A acumulação capitalista e seu caráter antagônico, miséria como consequência e base da opulência, são frutos do liberalismo, não importa quais ficções de melhora gradual se proponha como solução.
Ver este debate entre “sonhadores”, tendo de um lado o caudilho e seu “projeto de desenvolvimento nacional” órfão de burguesia independente para isso e, de outro, o humorista do Leblon e seu quixotesco (e ridículo) combate ao fascismo (sic) nas urnas, soa como uma caminhada nas ruas da região da Oscar Freire.
Essa, indigesta e de mau gosto, que só faço por obrigação. No primeiro caso, por ser proletário e assalariado, no segundo, por saber que sou. Diante da maior inflação em 27 anos, da deterioração da vida, endividamento, fome, desemprego generalizado, a utopia da mudança nunca esteve tão longe das expectativas do trabalhador.
Todas as figuras da, por ora, política “relevante” tolhem a possibilidade do peão se encontrar na história. De se ver como peão. De se ver como inimigo de classe dos patrões e de entender que toda mudança na história foi obra de uma classe em luta, consciente e vitoriosa contra sua classe opressora. Uma classe de posse de um programa e uma organização. Uma classe que entende que essa é sua época de lutar e de erguer um novo mundo.

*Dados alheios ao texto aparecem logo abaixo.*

(* ===== verification/Main.v ===== *)
(** * cmd/inspector/main.go: start-up and the running process

    [run_start] is [run] up to the point where it serves: it builds the store, the
    loader, the pool and the handler from the configuration. From then on the
    process moves by the steps of [process_step]: the subscription delivers
    messages to [receive], the pool runs by its own steps and calls [evaluate], the
    watchers reload the store, all interleaved. What connects to other processes is a parameter that succeeds or fails. *)
From S2P Require Import Prelude GoString GoFloat FileTree Json JsonWrite AuditLog Body.
From S2P Require Import Protocol Wire Messages Profile Decide Handler Events Text Service.
From S2P Require Schema Validate Queue Snapshot Config Desired.

(** ** The libraries, the bus and the machine *)

Class Libraries (M I K S N D L : Type) := {
  KeywordPath : K → list string; LocalizedString : K → string;
  sha256 : string → string; gcm_open : string → string → string → option string;
  sch_validate : S → value → result (@Schema.validation K);
  error_text : error → string;
  Networked : string → bool; geo_Write : string → string → result (list string);
  openapi_model : string → result (option (@Schema.OpenAPI M I K));
  yaml_unmarshal : string → result N; json_marshal : N → result string;
  read_json : string → result D; compile : (string → result D) → string → D → result S;
  yaml_decode : Profile → string → result Profile;
  url_parse : string → result (string * string);
  Abs : string → result string;
  parse_level : string → result L; procs : Z;
  (** The client of a Redis URL: GET, MGET and PING. *)
  redis_client : string → result ((string → result string) *
    (list string → result (list redis_value)) * result unit);
  nats_connect : string → result unit; netinfo_New : string → Z → Z → result unit;
  QueueSubscribe : string → string → result unit; SetPendingLimits : Z → Z → result unit
}.

(** [json.Marshal] of a value of the document. *)
Definition marshal_value (v : value) : result string := Ok (Marshal_any v).

Section process.
Context `{Unicode} {M I K S N D L : Type} `{!Libraries M I K S N D L}.

Abbreviation Config := (Config.Config (L := L)).
Abbreviation ContractSet := (Schema.ContractSet M I K S).
Abbreviation Store := (Snapshot.Store ContractSet).
Abbreviation handler := (@handler M I K S).
Abbreviation receive := (receive marshal_event (M := M) (I := I) (K := K) (S := S)).
Abbreviation evaluate := (evaluate KeywordPath LocalizedString sha256 gcm_open marshal_value
  sch_validate error_text UnmarshalHeaders Networked geo_Write marshal_event (M := M) (I := I)).

(** [schema.NewCompiler]. *)
Definition compiler : option (list Profile → result ContractSet) :=
  Some (Schema.Compile openapi_model yaml_unmarshal json_marshal read_json compile).

Abbreviation LoadProfiles := (Snapshot.LoadProfiles yaml_decode sha256 compiler).
Abbreviation Bootstrap := (Desired.Bootstrap yaml_decode sha256 compiler).
Abbreviation store_step := (Snapshot.store_step yaml_decode sha256 compiler).

(** An absolute path, cleaned, as its components. *)
Definition path_of (s : string) : path := join [] s.

Definition NewRedisStore (url : string) : result (BlobStore * result unit) :=
  client ← redis_client url;
  let '(get, mget, ping) := client in Ok (RedisStore get mget, ping).

Definition bodyLoader (cfg : Config) : result Loader :=
  if is_empty (Config.Config_RedisURL cfg) then Ok {| store := None; keys := None |}
  else
    sp ← NewRedisStore (Config.Config_RedisURL cfg);
    let '(s, Ping) := sp in
    Ping;; Ok {| store := Some s; keys := None |}.

(** *** The process *)

(** [pr_messages] are the messages delivered so far: data and reply subject. *)
Record process := Process {
  pr_cfg : Config; pr_loader : Loader; pr_store : Snapshot.world (C := ContractSet);
  pr_pool : Queue.system; pr_out : outbox; pr_messages : list (string * string)
}.

(** The handler and what it finds in the store when it looks. *)
Definition handler_of (cfg : Config) (l : Loader) (s : Store) : handler :=
  Handler (Config.Config_Name cfg) (Config.Versions cfg) (Snapshot.cur s) l true.

(** [fs0], [fs0'] and [fs1] are the file system when the profiles are read, when
    their fingerprint is taken and when the applied generation is restored. *)
Definition run_start (m : ConfFile.machine) (fs0 fs0' fs1 : FS) (now : Z) : result process :=
  cfg ← Config.Load url_parse Abs parse_level procs m;
  store ← LoadProfiles fs0 fs0' (path_of (Config.ProfilesDir cfg));
  let '(store, _) := Bootstrap fs1
    (if is_empty (Config.DataDir cfg) then None else Some (path_of (Config.DataDir cfg))) store in
  loader ← bodyLoader cfg;
  nats_connect (Join (Config.Servers cfg) ",");;
  (if is_empty (Config.GeoAddr cfg) then Ok tt
   else wrapf "geo resolver: %w"
          (netinfo_New (Config.GeoAddr cfg) (Config.GeoTimeout cfg) (Config.GeoNegMax cfg)));;
  QueueSubscribe (Config.Subject cfg) (Config.Queue cfg);;
  SetPendingLimits (wrap64 (Config.QueueDepth cfg + Config.Workers cfg + 2)) (8 * 1024 * 1024);;
  Ok (Process cfg loader (Snapshot.World store [])
        (Queue.start (Z.to_nat (Config.Workers cfg))
           (Queue.New (Config.QueueDepth cfg) (Config.ReserveMS cfg) (Config.MinBudgetMS cfg)
              (Config.QueueFull cfg)) now)
        (Outbox (Some (NewSink true)) [] [] []) []).

(** [Submit] begins. *)
Definition arrive (t : Queue.Task) (s : Queue.system) : Queue.system :=
  let t := Queue.set_enqueued (Queue.now s) t in
  Queue.System (Queue.pool s) (Queue.now s) (Queue.workers s) (Queue.exited s) (Queue.stop s)
    (Queue.submitters s ++ [Queue.Sub t Queue.Checking]) (Queue.sleeping s) (Queue.busy s)
    (Queue.sweeping s)
    (Queue.handled s) (Queue.arrived s ++ [t]) (Queue.accepted s) (Queue.started s).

Caso hoje no Brasil, ao invés de querer ser um patrão, todo brasileiro odiasse todos os seus patrões e seu sistema de sugar e roubar riqueza gerada pelo povo trabalhador, teríamos uma realidade absolutamente oposta. Aí sim as portas da utopia, com suas cores imaginativas e sua chama transformadora, estariam no horizonte, não como palavras vazias, mas como atos práticos.
Entretanto, como hoje defender o que interessa ao trabalhador, como, por exemplo, que, com 12% de inflação e 15% de desemprego, os salários fossem reajustados automaticamente conforme a inflação e a jornada se reduzisse e todas horas de trabalho fossem distribuídas, é uma heresia, vivemos a época da ideologia de todos os tipos de liberais. Nosso teto “utópico” é que “o pobre tenha três refeições por dia”, enquanto os bancos seguirão batendo recordes de lucro nas costas da dívida e trabalho do peão.
Consciência de classe e organização de classe. Sem estes dois personagens, o palco da luta de classes transita do gênero da utopia para o da farsa e da tragédia. E não faltam atores de qualidade duvidosa para atuar.
*André Bof é graduado em ciências sociais pela USP.